Excerpted records Block Start

Definition foo_read (buf count : Z) : M foo Z :=
  e ← mutex_lock_interruptible;
  if negb (e =? 0) then mret (- ERESTARTSYS) else
  pos ← kread foo_posL;
  printk "foo: Device file is read at offset = %i,read bytes count = %u"
    [ArgZ (s32 pos); ArgZ (u32 count)] ;;
  if 4096 <=? pos then foo_unlock ;; mret 0 else
  let count := if 4096 <? u64 (pos + count) then u64 (4096 - pos) else count in
  p ← kread pageL;
  r ← copy_to_user foo_umL buf p pos count;
  retval ← (if negb (r =? 0) then mret (- EFAULT) else
            kwrite foo_posL (s64 (u64 (pos + count))) ;;
            mret (s64 count));
  foo_unlock ;; mret retval.

Definition foo_write (buf count : Z) : M foo Z :=
  mtx ← foo_is_locked;
  printk "mutex status is %i" [ArgZ (Z.b2z mtx)] ;;
  e ← mutex_lock_interruptible;
  if negb (e =? 0) then mret (- ERESTARTSYS) else
  pos ← kread foo_posL;
  printk "foo: Device file is written at offset = %i,written bytes count = %u"
    [ArgZ (s32 pos); ArgZ (u32 count)] ;;
  if 4096 <=? pos then foo_unlock ;; mret 0 else
  r ← copy_from_user foo_umL pageL pos buf count;
  retval ← (if negb (r =? 0) then mret (- EFAULT) else
            kwrite foo_posL (s64 (u64 (pos + count))) ;;
            mret (s64 count));
  foo_unlock ;; mret retval.

(** *** What they promise *)

Definition foo_wf (s : foo) : Prop := length (page s) = 4096%nat.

Excerpted records Block End

_Your instructions_: Every entry should be transcribed exactly, with nothing omitted.

_Answer to this exercise_:
Definition foo_read (buf count : Z) : M foo Z :=
  e ← mutex_lock_interruptible;
  if negb (e =? 0) then mret (- ERESTARTSYS) else
  pos ← kread foo_posL;
  printk "foo: Device file is read at offset = %i,read bytes count = %u"
    [ArgZ (s32 pos); ArgZ (u32 count)] ;;
  if 4096 <=? pos then foo_unlock ;; mret 0 else
  let count := if 4096 <? u64 (pos + count) then u64 (4096 - pos) else count in
  p ← kread pageL;
  r ← copy_to_user foo_umL buf p pos count;
  retval ← (if negb (r =? 0) then mret (- EFAULT) else
            kwrite foo_posL (s64 (u64 (pos + count))) ;;
            mret (s64 count));
  foo_unlock ;; mret retval.

Definition foo_write (buf count : Z) : M foo Z :=
  mtx ← foo_is_locked;
  printk "mutex status is %i" [ArgZ (Z.b2z mtx)] ;;
  e ← mutex_lock_interruptible;
  if negb (e =? 0) then mret (- ERESTARTSYS) else
  pos ← kread foo_posL;
  printk "foo: Device file is written at offset = %i,written bytes count = %u"
    [ArgZ (s32 pos); ArgZ (u32 count)] ;;
  if 4096 <=? pos then foo_unlock ;; mret 0 else
  r ← copy_from_user foo_umL pageL pos buf count;
  retval ← (if negb (r =? 0) then mret (- EFAULT) else
            kwrite foo_posL (s64 (u64 (pos + count))) ;;
            mret (s64 count));
  foo_unlock ;; mret retval.

(** *** What they promise *)

Definition foo_wf (s : foo) : Prop := length (page s) = 4096%nat.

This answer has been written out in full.